• TRY IT:
What you return must be an exact copy of the lines in the listing below between the line holding "(** * slurmdbd" and the line holding "Definition EAGAIN : Z := 11.", inclusive, and nothing more.
◇ ◇ ◇
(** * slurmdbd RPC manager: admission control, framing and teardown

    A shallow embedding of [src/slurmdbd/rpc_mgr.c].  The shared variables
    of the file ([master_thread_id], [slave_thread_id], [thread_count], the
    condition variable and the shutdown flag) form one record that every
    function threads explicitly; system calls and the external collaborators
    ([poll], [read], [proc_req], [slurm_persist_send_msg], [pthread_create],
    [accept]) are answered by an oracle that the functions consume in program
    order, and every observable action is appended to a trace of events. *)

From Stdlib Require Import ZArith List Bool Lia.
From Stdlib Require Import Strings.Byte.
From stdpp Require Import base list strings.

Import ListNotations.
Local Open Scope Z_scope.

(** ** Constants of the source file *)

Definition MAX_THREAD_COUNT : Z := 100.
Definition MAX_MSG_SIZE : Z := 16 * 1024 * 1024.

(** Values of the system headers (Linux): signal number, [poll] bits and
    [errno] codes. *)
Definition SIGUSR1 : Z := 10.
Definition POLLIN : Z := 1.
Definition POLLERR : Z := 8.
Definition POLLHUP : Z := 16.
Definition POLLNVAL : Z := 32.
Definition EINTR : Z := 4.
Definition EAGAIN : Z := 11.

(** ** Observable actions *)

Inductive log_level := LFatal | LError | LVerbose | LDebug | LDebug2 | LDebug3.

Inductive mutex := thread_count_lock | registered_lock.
◇ ◇ ◇
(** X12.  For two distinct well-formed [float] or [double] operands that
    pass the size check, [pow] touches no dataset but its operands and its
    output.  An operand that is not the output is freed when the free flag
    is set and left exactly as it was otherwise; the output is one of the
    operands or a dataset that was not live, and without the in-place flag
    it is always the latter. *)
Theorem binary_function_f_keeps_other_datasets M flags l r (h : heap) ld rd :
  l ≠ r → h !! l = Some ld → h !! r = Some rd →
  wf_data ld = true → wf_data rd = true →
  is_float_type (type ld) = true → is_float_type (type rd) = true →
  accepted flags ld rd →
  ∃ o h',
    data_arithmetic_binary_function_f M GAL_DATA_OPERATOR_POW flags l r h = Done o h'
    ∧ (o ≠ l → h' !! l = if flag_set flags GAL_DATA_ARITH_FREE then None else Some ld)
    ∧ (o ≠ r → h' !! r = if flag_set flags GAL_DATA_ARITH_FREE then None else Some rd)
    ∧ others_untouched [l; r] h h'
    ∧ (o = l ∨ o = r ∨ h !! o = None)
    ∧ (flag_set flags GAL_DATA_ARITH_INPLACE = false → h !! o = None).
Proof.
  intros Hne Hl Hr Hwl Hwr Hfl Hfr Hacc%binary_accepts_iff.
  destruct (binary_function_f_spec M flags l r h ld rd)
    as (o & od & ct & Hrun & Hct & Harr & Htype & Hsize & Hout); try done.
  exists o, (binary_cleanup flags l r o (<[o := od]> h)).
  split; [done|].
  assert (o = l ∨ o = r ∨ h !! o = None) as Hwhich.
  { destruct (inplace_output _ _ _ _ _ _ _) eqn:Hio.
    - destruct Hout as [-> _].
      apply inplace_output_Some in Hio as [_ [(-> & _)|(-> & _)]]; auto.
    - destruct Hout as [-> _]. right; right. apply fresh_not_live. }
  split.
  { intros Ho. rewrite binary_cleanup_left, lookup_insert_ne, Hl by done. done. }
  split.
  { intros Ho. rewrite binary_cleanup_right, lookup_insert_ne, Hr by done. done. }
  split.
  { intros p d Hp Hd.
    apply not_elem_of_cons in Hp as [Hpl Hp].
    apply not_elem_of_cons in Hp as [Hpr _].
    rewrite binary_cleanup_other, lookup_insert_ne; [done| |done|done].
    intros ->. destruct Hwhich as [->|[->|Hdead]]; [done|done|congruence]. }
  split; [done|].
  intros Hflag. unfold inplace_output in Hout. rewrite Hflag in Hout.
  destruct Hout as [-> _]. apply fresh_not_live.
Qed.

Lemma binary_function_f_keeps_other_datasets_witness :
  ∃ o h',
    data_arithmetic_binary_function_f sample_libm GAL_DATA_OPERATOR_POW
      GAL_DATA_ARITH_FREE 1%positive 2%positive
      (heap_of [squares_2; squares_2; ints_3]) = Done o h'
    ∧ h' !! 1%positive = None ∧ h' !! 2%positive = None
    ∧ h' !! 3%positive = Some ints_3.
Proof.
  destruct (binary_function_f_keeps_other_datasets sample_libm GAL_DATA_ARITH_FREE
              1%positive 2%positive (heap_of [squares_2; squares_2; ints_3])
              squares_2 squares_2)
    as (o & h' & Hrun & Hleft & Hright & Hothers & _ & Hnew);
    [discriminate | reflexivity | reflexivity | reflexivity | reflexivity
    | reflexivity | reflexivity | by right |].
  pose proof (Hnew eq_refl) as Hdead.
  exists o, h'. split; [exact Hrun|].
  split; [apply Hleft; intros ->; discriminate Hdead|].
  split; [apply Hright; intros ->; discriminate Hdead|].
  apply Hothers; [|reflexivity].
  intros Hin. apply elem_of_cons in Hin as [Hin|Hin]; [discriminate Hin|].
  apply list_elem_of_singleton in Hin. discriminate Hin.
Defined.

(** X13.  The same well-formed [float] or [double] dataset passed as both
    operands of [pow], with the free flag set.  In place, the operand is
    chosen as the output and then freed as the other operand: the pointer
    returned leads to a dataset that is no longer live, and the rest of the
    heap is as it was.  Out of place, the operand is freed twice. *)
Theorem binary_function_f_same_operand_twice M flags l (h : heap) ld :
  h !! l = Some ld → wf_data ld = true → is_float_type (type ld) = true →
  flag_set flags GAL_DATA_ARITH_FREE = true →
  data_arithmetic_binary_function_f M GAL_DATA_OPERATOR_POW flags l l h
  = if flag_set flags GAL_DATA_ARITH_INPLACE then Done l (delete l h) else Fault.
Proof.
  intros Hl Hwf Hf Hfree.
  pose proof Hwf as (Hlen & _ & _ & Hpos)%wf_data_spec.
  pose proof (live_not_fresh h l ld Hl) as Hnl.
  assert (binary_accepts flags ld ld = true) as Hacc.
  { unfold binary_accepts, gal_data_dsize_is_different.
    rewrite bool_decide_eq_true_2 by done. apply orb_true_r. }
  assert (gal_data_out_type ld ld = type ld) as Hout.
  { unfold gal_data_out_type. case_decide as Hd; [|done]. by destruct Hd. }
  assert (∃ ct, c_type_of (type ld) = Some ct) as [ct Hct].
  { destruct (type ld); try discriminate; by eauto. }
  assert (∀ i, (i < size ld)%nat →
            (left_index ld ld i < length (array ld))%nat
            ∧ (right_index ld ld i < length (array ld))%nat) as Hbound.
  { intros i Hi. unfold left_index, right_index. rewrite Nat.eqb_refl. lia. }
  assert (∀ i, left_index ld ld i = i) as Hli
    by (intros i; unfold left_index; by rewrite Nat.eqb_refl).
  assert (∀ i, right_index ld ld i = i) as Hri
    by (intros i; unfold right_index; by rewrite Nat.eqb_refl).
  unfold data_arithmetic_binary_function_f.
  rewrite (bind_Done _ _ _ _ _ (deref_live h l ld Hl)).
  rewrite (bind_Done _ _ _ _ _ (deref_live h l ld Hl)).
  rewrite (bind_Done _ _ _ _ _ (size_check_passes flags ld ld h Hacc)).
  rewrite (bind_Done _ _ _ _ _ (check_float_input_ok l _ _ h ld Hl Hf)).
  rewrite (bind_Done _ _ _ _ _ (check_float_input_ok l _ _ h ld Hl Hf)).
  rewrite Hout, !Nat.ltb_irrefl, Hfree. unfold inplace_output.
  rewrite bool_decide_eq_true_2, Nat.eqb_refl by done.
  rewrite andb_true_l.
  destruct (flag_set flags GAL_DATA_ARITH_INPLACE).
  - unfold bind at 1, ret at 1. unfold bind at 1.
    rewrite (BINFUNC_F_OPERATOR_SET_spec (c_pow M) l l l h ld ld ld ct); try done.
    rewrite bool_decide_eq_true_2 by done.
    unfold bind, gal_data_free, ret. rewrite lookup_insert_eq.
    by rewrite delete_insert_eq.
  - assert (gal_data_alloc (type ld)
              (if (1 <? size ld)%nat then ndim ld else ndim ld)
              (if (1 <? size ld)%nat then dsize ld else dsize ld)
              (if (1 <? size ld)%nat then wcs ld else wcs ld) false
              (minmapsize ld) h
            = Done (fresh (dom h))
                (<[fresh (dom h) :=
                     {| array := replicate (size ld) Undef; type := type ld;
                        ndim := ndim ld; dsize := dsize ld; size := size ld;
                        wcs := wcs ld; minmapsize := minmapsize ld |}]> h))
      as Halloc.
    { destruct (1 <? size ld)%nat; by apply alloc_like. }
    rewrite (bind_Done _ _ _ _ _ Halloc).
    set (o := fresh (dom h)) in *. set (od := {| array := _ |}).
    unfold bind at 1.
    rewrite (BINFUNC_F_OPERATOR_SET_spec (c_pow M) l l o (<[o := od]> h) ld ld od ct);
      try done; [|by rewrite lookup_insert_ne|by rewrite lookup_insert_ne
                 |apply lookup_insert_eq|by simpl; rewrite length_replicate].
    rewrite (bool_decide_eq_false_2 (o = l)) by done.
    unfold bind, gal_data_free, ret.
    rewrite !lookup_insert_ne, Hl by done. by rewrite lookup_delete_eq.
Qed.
◇ ◇ ◇
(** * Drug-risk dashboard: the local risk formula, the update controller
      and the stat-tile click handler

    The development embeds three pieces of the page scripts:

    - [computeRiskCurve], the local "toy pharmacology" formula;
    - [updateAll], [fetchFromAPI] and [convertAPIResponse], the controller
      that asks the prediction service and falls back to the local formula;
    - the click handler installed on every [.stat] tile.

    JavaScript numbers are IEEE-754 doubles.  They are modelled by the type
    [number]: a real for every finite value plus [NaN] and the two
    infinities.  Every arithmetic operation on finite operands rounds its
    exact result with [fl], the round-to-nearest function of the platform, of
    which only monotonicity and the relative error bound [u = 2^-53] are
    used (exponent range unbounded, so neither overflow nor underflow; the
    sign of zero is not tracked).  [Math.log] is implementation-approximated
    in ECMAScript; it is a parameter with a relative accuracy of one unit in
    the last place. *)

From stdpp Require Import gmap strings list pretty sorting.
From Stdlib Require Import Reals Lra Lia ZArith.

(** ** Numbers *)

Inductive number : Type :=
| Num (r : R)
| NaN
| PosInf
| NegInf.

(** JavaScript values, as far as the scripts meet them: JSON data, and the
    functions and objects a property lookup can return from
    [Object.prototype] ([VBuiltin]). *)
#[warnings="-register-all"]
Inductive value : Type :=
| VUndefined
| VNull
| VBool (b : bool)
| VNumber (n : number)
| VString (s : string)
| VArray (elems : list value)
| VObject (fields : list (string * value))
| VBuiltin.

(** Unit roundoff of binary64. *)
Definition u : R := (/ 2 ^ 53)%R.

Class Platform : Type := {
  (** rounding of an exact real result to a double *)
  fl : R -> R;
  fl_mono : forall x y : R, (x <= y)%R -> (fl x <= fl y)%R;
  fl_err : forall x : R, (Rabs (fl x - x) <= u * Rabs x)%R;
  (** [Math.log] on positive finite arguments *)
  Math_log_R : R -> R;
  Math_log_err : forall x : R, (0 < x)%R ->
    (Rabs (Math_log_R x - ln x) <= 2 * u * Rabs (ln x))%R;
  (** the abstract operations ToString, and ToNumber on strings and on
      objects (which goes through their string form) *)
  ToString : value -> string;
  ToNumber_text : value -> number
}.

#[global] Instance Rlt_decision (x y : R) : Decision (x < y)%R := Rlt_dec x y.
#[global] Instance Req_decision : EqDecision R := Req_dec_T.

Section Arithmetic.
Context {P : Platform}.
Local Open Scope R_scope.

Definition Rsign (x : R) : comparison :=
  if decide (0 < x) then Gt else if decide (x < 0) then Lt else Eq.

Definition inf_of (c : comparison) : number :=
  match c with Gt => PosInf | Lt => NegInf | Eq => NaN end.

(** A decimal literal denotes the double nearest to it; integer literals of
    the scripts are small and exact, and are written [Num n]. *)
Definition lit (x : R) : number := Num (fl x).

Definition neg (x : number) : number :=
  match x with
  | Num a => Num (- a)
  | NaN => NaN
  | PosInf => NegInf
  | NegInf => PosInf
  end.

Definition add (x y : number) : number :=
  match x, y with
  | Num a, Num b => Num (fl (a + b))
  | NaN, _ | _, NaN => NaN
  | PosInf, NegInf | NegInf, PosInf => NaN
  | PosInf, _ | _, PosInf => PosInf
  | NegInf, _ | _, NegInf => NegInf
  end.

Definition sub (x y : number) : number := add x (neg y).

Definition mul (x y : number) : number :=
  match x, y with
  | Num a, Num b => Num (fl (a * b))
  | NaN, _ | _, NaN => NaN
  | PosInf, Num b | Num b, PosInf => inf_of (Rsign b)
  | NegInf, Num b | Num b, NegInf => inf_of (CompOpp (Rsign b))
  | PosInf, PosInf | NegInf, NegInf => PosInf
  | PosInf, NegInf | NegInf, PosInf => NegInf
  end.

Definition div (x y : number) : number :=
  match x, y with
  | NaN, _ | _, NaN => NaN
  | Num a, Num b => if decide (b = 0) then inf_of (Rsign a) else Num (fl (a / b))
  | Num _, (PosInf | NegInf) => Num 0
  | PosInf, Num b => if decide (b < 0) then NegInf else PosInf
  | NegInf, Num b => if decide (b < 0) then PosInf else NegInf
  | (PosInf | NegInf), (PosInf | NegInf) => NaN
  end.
◇ ◇ ◇
• SOLUTION BELOW:
(** * slurmdbd RPC manager: admission control, framing and teardown

    A shallow embedding of [src/slurmdbd/rpc_mgr.c].  The shared variables
    of the file ([master_thread_id], [slave_thread_id], [thread_count], the
    condition variable and the shutdown flag) form one record that every
    function threads explicitly; system calls and the external collaborators
    ([poll], [read], [proc_req], [slurm_persist_send_msg], [pthread_create],
    [accept]) are answered by an oracle that the functions consume in program
    order, and every observable action is appended to a trace of events. *)

From Stdlib Require Import ZArith List Bool Lia.
From Stdlib Require Import Strings.Byte.
From stdpp Require Import base list strings.

Import ListNotations.
Local Open Scope Z_scope.

(** ** Constants of the source file *)

Definition MAX_THREAD_COUNT : Z := 100.
Definition MAX_MSG_SIZE : Z := 16 * 1024 * 1024.

(** Values of the system headers (Linux): signal number, [poll] bits and
    [errno] codes. *)
Definition SIGUSR1 : Z := 10.
Definition POLLIN : Z := 1.
Definition POLLERR : Z := 8.
Definition POLLHUP : Z := 16.
Definition POLLNVAL : Z := 32.
Definition EINTR : Z := 4.
Definition EAGAIN : Z := 11.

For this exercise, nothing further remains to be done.